La poésie de janvier 2022

Le papé des champs

Il est là, dans son coin, à l’ombre des glycines
Depuis le grand matin jusqu’au soir qui décline.
A l’heure des repas sa bru qui le bouscule,
Son fils ne veut rien voir et son cœur bascule.

Vers l’écurie voisine parfois il crie « oh ! oh ! »
Quand il entend ruer l’un de ses trois chevaux.
Eux seuls et pour, peut-être, encore combien de temps
Se soumettent à sa voix et au commandement.

Du coin de l’âtre l’hiver à la cour l’été
Il songe avec tristesse à ce qu’il a été.
Il faut bien que survienne l’heure du successeur.
Lui, pour son propre père, a-t-il manqué de cœur ?

De cela c’est bien loin, il ne se souvient guère,
Pour lui c’est maintenant et il se désespère.
D’abord il n’a plus mot. On le consulte plus.
C’est pourtant lui le maître et il n’a rien vendu.

Pour les travaux pénibles il manque un peu de force.
S’il veut trop insister son cœur se désamorce
Mais il a toute sa tête, bon œil et expérience.
Il sait avant son fils comment vient la semence.
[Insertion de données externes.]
(* ===== verification/ConnPool.v ===== *)
(** The connection cache: slots per server and user, leases, and what a
    transaction event does to them (src/vfdw_conn_pool.c, src/vfdw_conn_xact.c
    and the cache half of src/vfdw_conn.c).

    The hash table is a finite map; an entry that HASH_ENTER creates has only its
    key filled in, so its other bytes are the parameter [garbage]. *)
From S2P Require Import Prelude Option Error Cmd Connection.
From stdpp Require Import gmap.
Local Open Scope Z_scope.

Definition VfdwConnKey : Type := Z * Z * Z.
Definition VFDW_MAX_CONN_SLOTS : nat := 32.
Definition InvalidSubTransactionId : Z := 0.

Inductive XactEvent :=
  | XACT_EVENT_COMMIT | XACT_EVENT_PARALLEL_COMMIT | XACT_EVENT_ABORT | XACT_EVENT_PARALLEL_ABORT
  | XACT_EVENT_PREPARE | XACT_EVENT_PRE_COMMIT | XACT_EVENT_PARALLEL_PRE_COMMIT
  | XACT_EVENT_PRE_PREPARE.

#[global] Instance XactEvent_eq_dec : EqDecision XactEvent.
Proof. solve_decision. Defined.

Inductive CacheId := FOREIGNSERVEROID | USERMAPPINGOID.

#[global] Instance CacheId_eq_dec : EqDecision CacheId.
Proof. solve_decision. Defined.

Section pool.
Context {P : Type} (serve : list bytes → P → Reply * P).

(** [None] is a pool that does not exist yet. *)
Record Pool := MkPool { cp_pool : option (gmap VfdwConnKey (VfdwConn (P := P))); cp_opens : Z }.

Definition entries (w : Pool) : gmap VfdwConnKey (VfdwConn (P := P)) := default ∅ (cp_pool w).

Definition set_entries (m : gmap VfdwConnKey (VfdwConn (P := P))) (w : Pool) : Pool :=
  MkPool (Some m) (cp_opens w).

Definition vfdw_conn_init_pool (w : Pool) : Pool :=
  match cp_pool w with Some _ => w | None => MkPool (Some ∅) (cp_opens w) end.

(** Assigning through an entry pointer. *)
Definition upd_entry (k : VfdwConnKey) (f : VfdwConn → VfdwConn) : M Pool unit :=
  modify (λ w, set_entries (alter f k (entries w)) w).

(* ---------------------------------------------------------------- *)
(** ** Taking a slot *)

Context (garbage : VfdwConnKey → VfdwConn (P := P)).

Definition vfdw_conn_init_entry (c : VfdwConn (P := P)) : VfdwConn :=
  let w := vc_wire c in
  MkVfdwConn false (MkConn (cn_peer w) [] [] false false []) "" 0 (vc_opts c) false (-1) false
    false InvalidSubTransactionId false "" (vc_field_ttl c) (vc_server_hashvalue c)
    (vc_mapping_hashvalue c).

(** strncmp over VFDW_MAX_NODE_HOST bytes of two C strings. *)
Definition vfdw_conn_node_matches (c : VfdwConn (P := P)) (host : option bytes) (port : Z) : bool :=
  match host with
  | None => bool_decide (vc_node_host c = "")
  | Some h => bool_decide (vc_node_port c = port) &&
              bool_decide (vc_node_host c = take_bytes VFDW_MAX_NODE_HOST (until_nul h))
  end.

Definition vfdw_conn_claim (host : option bytes) (port subid : Z) (c : VfdwConn (P := P)) : VfdwConn :=
  let c := vfdw_conn_close c in
  let c := set_node (match host with
                     | None => ""
                     | Some h => take_bytes (VFDW_MAX_NODE_HOST - 1) (until_nul h)
                     end) port c in
  set_lease true subid c.

Definition vfdw_conn_no_slots : pg_error :=
  PgError ERRCODE_TOO_MANY_CONNECTIONS "too many concurrent Valkey scans on one server".

(** hash_search with HASH_ENTER, and the initialisation of a new entry. *)
Definition enter (k : VfdwConnKey) : M Pool (VfdwConn (P := P)) :=
  w ← get;
  match entries w !! k with
  | Some c => mret c
  | None =>
      let c := vfdw_conn_init_entry (garbage k) in
      modify (set_entries (<[k := c]> (entries w)));;; mret c
  end.

(** The search, slot by slot: the key of the entry that was leased. *)
Fixpoint take_loop (serverid userid : Z) (host : option bytes) (port subid : Z) (slots : list Z)
    (virgin victim : option VfdwConnKey) : M Pool VfdwConnKey :=
  match slots with
  | [] =>
      match (match virgin with Some k => Some k | None => victim end) with
      | Some k => upd_entry k (vfdw_conn_claim host port subid);;; mret k
      | None => raise vfdw_conn_no_slots
      end
  | slot :: rest =>
      let k := (serverid, userid, slot) in
      c ← enter k;
      if vc_leased c then take_loop serverid userid host port subid rest virgin victim else
      if vfdw_conn_node_matches c host port then
        upd_entry k (set_lease true subid);;; mret k
      else if negb (vc_open c) then
        take_loop serverid userid host port subid rest
          (match virgin with None => Some k | _ => virgin end) victim
      else
        take_loop serverid userid host port subid rest virgin
          (match victim with None => Some k | _ => victim end)
  end.

Definition all_slots : list Z := Z.of_nat <$> seq 0 VFDW_MAX_CONN_SLOTS.

Definition vfdw_conn_take_free_slot (serverid userid : Z) (host : option bytes) (port subid : Z)
    : M Pool VfdwConnKey :=
  take_loop serverid userid host port subid all_slots None None.

(* ---------------------------------------------------------------- *)
(** ** Getting and releasing a connection *)

Context (verify_mbstr : bytes → bool) (encoding : string).
Context (io_connect : bytes → Z → option bytes → result (P * list (option Fault))).
Context (tls_attach : result unit) (tls_reason : option string) (script_text : bytes).

(** Running code on one entry in place; a socket it opens is counted. *)
Definition on_entry {A} (k : VfdwConnKey) (m : M (VfdwConn (P := P)) A) (dflt : A) : M Pool A := λ w,
  match entries w !! k with
  | None => (Ok dflt, w)
  | Some c =>
      let '(r, c') := m c in
      (r, MkPool (Some (<[k := c']> (entries w)))
            (cp_opens w + if negb (vc_open c) && vc_open c' then 1 else 0))
  end.

(** The catalog's side: the options, the hash values and the role. *)
Record Catalog := MkCatalog {
  ct_server : result VfdwServerOptions; ct_user : result VfdwUserOptions;
  ct_server_hash : Z; ct_mapping_hash : Z; ct_superuser : bool
}.

Definition vfdw_get_connection_internal (serverid userid : Z) (ct : Catalog) (cluster_aware : bool)
    (host : option bytes) (port subid : Z) : M Pool VfdwConnKey :=
  modify vfdw_conn_init_pool;;;
  (k ← vfdw_conn_take_free_slot serverid userid host port subid;
   upd_entry k (λ c, if vc_invalidated c then set_invalidated false (vfdw_conn_close c) else c);;;
   upd_entry k (set_hashes (ct_server_hash ct) (ct_mapping_hash ct));;;
   (so ← (λ w, (ct_server ct, w));
    upd_entry k (set_opts so);;;
    (uo ← (λ w, (ct_user ct, w));
     (λ w, (vfdw_conn_check_password_required (ct_superuser ct) uo, w));;;
     (if so_cluster so && negb cluster_aware
      then raise (PgError ERRCODE_FEATURE_NOT_SUPPORTED
                    "this operation does not support Valkey Cluster")
      else mret ());;;
     on_entry k
       (c ← get;
        if negb (vc_open c)
        then vfdw_conn_open serve verify_mbstr encoding io_connect tls_attach tls_reason script_text uo
        else mret ()) ();;;
     mret k))).

Definition vfdw_get_connection (serverid userid : Z) (ct : Catalog) (subid : Z) : M Pool VfdwConnKey :=
  vfdw_get_connection_internal serverid userid ct false None 0 subid.

Definition vfdw_get_connection_cluster (serverid userid : Z) (ct : Catalog) (subid : Z)
    : M Pool VfdwConnKey :=
  vfdw_get_connection_internal serverid userid ct true None 0 subid.

Definition vfdw_get_connection_node (serverid userid : Z) (ct : Catalog) (host : bytes)
    (port subid : Z) : M Pool VfdwConnKey :=
  vfdw_get_connection_internal serverid userid ct true (Some host) port subid.

Definition vfdw_release_connection (k : option VfdwConnKey) : M Pool unit :=
  match k with
  | Some k => upd_entry k (set_lease false InvalidSubTransactionId)
  | None => mret ()
  end.

Definition vfdw_conn_peek (w : Pool) (serverid userid : Z) : option VfdwConnKey :=
  find (λ k, match entries w !! k with
             | Some c => vc_open c && in_conversation c
             | None => false
             end) ((λ slot, (serverid, userid, slot)) <$> all_slots).

(* ---------------------------------------------------------------- *)
(** ** Events *)

(** What the end of a transaction does to one entry. *)
Definition sweep (c : VfdwConn (P := P)) : VfdwConn :=
  if negb (vc_open c) then c else
  let c := if in_conversation c || vc_invalidated c then vfdw_conn_close c else c in
  set_lease false InvalidSubTransactionId c.

Definition vfdw_conn_xact (event : XactEvent) (w : Pool) : Pool :=
  match cp_pool w with
  | None => w
  | Some m =>
      match event with
      | XACT_EVENT_COMMIT | XACT_EVENT_PARALLEL_COMMIT
      | XACT_EVENT_ABORT | XACT_EVENT_PARALLEL_ABORT => set_entries (sweep <$> m) w
      | _ => w
      end
  end.

Definition abort_entry (mySubid : Z) (c : VfdwConn (P := P)) : VfdwConn :=
  let c := if vc_open c && in_conversation c then vfdw_conn_close c else c in
  if vc_leased c && bool_decide (vc_lease_subid c = mySubid)
  then set_script_loaded false (set_lease false InvalidSubTransactionId c) else c.

Definition vfdw_conn_subxact (abort_sub : bool) (mySubid : Z) (w : Pool) : Pool :=
  match cp_pool w with
  | Some m => if negb abort_sub then w else set_entries (abort_entry mySubid <$> m) w
  | None => w
  end.

Definition inval_entry (cacheid : CacheId) (hashvalue : Z) (c : VfdwConn (P := P)) : VfdwConn :=
  if negb (vc_open c) then c else
  if bool_decide (hashvalue = 0) ||
     (bool_decide (cacheid = FOREIGNSERVEROID) && bool_decide (vc_server_hashvalue c = hashvalue)) ||
     (bool_decide (cacheid = USERMAPPINGOID) && bool_decide (vc_mapping_hashvalue c = hashvalue))
  then set_invalidated true c else c.

Definition vfdw_conn_inval_callback (cacheid : CacheId) (hashvalue : Z) (w : Pool) : Pool :=
  match cp_pool w with
  | Some m => set_entries (inval_entry cacheid hashvalue <$> m) w
  | None => w
  end.

Definition vfdw_conn_pool_size (w : Pool) : Z :=
  Z.of_nat (size (filter (λ kc, vc_open kc.2 = true) (entries w))).

Definition vfdw_conn_open_count (w : Pool) : Z := cp_opens w.

Definition vfdw_conn_leased_count (w : Pool) : Z :=
  Z.of_nat (size (filter (λ kc, vc_leased kc.2 = true) (entries w))).
End pool.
De son temps, par les us et les quarts de la lune,
Il semait son blé tendre, taillait sa vigne brune,
Menait la vache au veau, prêtait son étalon
Sans que jamais ne manque et souvent des bessons.

Il pourrait, c’est certain, encore se rendre utile,
Un petit rien par-ci même si c’est futile,
Quelque chose de noble, un conseil d’ancien.
Mais non garder les chèvres comme sa bru voudrait bien.

Il attend dans son coin à l’abri des glycines
Que sa petite fille, tête blonde, si câline,
Le bisouille au hasard dans sa barbe qui pique.
A la mort qui le guette il fait encore la nique.